Records from a collection:
(** * The scroll / cursor animation loop of the portfolio page

    A shallow embedding of the three page variants of the repository:

    - [Part000]  : unnamed/part_000  (inertia + skew + smoothed cursor),
    - [AppTsx]   : src/App.tsx       (inertia only, cursor written directly),
    - [Part001]  : unnamed/part_001  (responsive: horizontal engine gated
                                      by the 1024px breakpoint),

    together with the [Reveal] component they share.

    ** Numbers

    A JavaScript [number] is an IEEE-754 binary64 value.  The algebraic
    statements below are made over exact rationals ([Q]): [Math.max],
    [Math.min] and [Math.abs] are [Qmax], [Qmin] and [Qabs], and [/] is
    rational division, which agrees with the JavaScript quotient only for
    a nonzero divisor (statements that go through a division carry that
    side condition).  Where rounding decides a statement, module
    [Binary64] evaluates the very same expressions on the kernel's
    binary64 floats, and module [Double] gives the doubles as rounded
    rationals, for statements about all of them.

    ** DOM

    Everything an event handler reads from the DOM at the time it runs
    ([window.innerWidth], [ref.current], [scrollWidth],
    [getBoundingClientRect()]) is an explicit argument; a style that a
    frame writes is a field of the frame's result, [None] when the frame
    leaves that style untouched. *)

From Stdlib Require Import QArith Qminmax Qabs Qpower Qround Lqa.
From Stdlib Require Import List Bool ZArith Lia.
From Stdlib Require Import Floats.PrimFloat.
From Stdlib Require Floats.FloatOps Floats.SpecFloat.
From Stdlib Require String.
From Stdlib Require Import Permutation.
Import ListNotations.
Import String.StringSyntax.
Delimit Scope string_scope with string.

Local Open Scope Q_scope.

(** ** Utility: linear interpolation

<<
    const lerp = (start, end, factor) => start + (end - start) * factor;
>> *)
Definition lerp (start end_ factor : Q) : Q :=
  start + (end_ - start) * factor.

(** [clamp x lo hi]: [x] clamped into [[lo, hi]], read as CSS reads its
    [clamp()], [max(lo, min(x, hi))], so that the lower bound wins should
    the interval be empty.  On a non-empty interval it is the usual
    projection onto [[lo, hi]] (lemma [clamp_cases]). *)
Definition clamp (x lo hi : Q) : Q := Qmax lo (Qmin x hi).

(** Iterating a state transformer, oldest call first. *)
Fixpoint iterate {A : Type} (f : A -> A) (n : nat) (a : A) : A :=
  match n with
  | O => a
  | S k => iterate f k (f a)
  end.

(** ** The Reveal component

<<
    const [isVisible, setIsVisible] = useState(false);
    useEffect(() => {
      const observer = new IntersectionObserver(([entry]) => {
          if (entry.isIntersecting) {
            setIsVisible(true);
            observer.disconnect();
          }
        }, { threshold });
      if (ref.current) observer.observe(ref.current);
      return () => observer.disconnect();
    }, []);
>> *)
Module Reveal.

(** The part of an [IntersectionObserverEntry] the page can read. *)
Record Entry : Type := mkEntry {
  intersectionRatio : Q;
  isIntersecting : bool
}.

(** [isVisible] is the React state; [observing] tells whether the
    observer still has the element as a target. *)
Record State : Type := mkState {
  isVisible : bool;
  observing : bool
}.

(** [useState(false)], observer not attached yet. *)
Definition initial : State :=
  {| isVisible := false; observing := false |}.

DIRECTIONS: What is needed is an exact repetition of the lines from the first line of the records through the line containing "leaves that style untouched. *)", both ends included, and nothing more.

TASK OUTPUT:
(** * The scroll / cursor animation loop of the portfolio page

    A shallow embedding of the three page variants of the repository:

    - [Part000]  : unnamed/part_000  (inertia + skew + smoothed cursor),
    - [AppTsx]   : src/App.tsx       (inertia only, cursor written directly),
    - [Part001]  : unnamed/part_001  (responsive: horizontal engine gated
                                      by the 1024px breakpoint),

    together with the [Reveal] component they share.

    ** Numbers

    A JavaScript [number] is an IEEE-754 binary64 value.  The algebraic
    statements below are made over exact rationals ([Q]): [Math.max],
    [Math.min] and [Math.abs] are [Qmax], [Qmin] and [Qabs], and [/] is
    rational division, which agrees with the JavaScript quotient only for
    a nonzero divisor (statements that go through a division carry that
    side condition).  Where rounding decides a statement, module
    [Binary64] evaluates the very same expressions on the kernel's
    binary64 floats, and module [Double] gives the doubles as rounded
    rationals, for statements about all of them.

    ** DOM

    Everything an event handler reads from the DOM at the time it runs
    ([window.innerWidth], [ref.current], [scrollWidth],
    [getBoundingClientRect()]) is an explicit argument; a style that a
    frame writes is a field of the frame's result, [None] when the frame
    leaves that style untouched. *)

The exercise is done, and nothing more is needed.